* [PROBLEM TO WORK ON]: Start at the line in the entries below that contains "From Stdlib Require Import ZArith Lia Ascii.", stop at the line that contains "computes with a", and output exactly the lines in that span, both ends included.

━━━━━ SUPPLIED ENTRIES

(** * The realtime channel hook [useWebSocket] (src/hooks/use-websocket.ts)

    A shallow embedding of the hook: the React state cells, the two refs,
    the variables captured by each run of the effect, the browser's
    WebSockets and timers, and one handler per callback of the source.
    The last parts cover the chat view that consumes the hook's messages
    (src/components/chat/create-channel-dialog.tsx) and the reading of the
    token cookie. *)

From Stdlib Require Import ZArith Lia Ascii.
From stdpp Require Import base option list strings.


(** ** Values produced by [JSON.parse] *)

(** Numbers are kept for their integral values only: the hook never
    computes with a parsed number, it can only meet one as a [Set] key. *)
#[warnings="-register-all"] Inductive json : Type :=
| JNull
| JBool (b : bool)
| JNum (n : Z)
| JStr (s : string)
| JArr (xs : list json)
| JObj (ps : list (string * json)).

(** A JavaScript value read from a property: [None] is [undefined]. *)
Definition jsval : Type := option json.

Fixpoint assoc (k : string) (ps : list (string * json)) : jsval :=
  match ps with
  | [] => None
  | (k', v) :: ps' => if String.eqb k k' then Some v else assoc k ps'
  end.

Fixpoint assoc_set (k : string) (v : json) (ps : list (string * json))
  : list (string * json) :=
  match ps with
  | [] => [(k, v)]
  | (k', v') :: ps' =>
      if String.eqb k k' then (k, v) :: ps' else (k', v') :: assoc_set k v ps'
  end.

(** [data.k] on a parsed value other than [null] ([null.k] throws and is
    dealt with where it happens). *)
Definition prop (data : json) (k : string) : jsval :=
  match data with
  | JObj ps => assoc k ps
  | _ => None
  end.

(** [data.k = v] *)
Definition set_prop (data : json) (k : string) (v : json) : json :=
  match data with
  | JObj ps => JObj (assoc_set k v ps)
  | _ => data
  end.

(** [v === s] for a string literal [s] *)
Definition is_str (v : jsval) (s : string) : bool :=
  match v with
  | Some (JStr x) => String.eqb x s
  | _ => false
  end.

(** Truthiness, as [if (data.media_url)] tests it. *)
Definition truthy (v : jsval) : bool :=
  match v with
  | None => false
  | Some JNull => false
  | Some (JBool b) => b
  | Some (JNum n) => negb (n =? 0)%Z
  | Some (JStr s) => negb (String.eqb s "")
  | Some (JArr _) => true
  | Some (JObj _) => true
  end.

(** ** The dedup ledger: a JavaScript [Set] *)

(** [Set] compares keys with SameValueZero: primitives by value, objects
    and arrays by reference.  Every key the hook offers comes out of a fresh
    [JSON.parse], so an object or array key is never the same reference as a
    key already stored. *)
Definition same_value_zero (a b : jsval) : bool :=
  match a, b with
  | None, None => true
  | Some JNull, Some JNull => true
  | Some (JBool x), Some (JBool y) => Bool.eqb x y
  | Some (JNum x), Some (JNum y) => (x =? y)%Z
  | Some (JStr x), Some (JStr y) => String.eqb x y
  | _, _ => false
  end.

━━━━━━━━━━

* [EXERCISE ANSWER]:
From Stdlib Require Import ZArith Lia Ascii.
From stdpp Require Import base option list strings.


(** ** Values produced by [JSON.parse] *)

(** Numbers are kept for their integral values only: the hook never
    computes with a parsed number, it can only meet one as a [Set] key. *)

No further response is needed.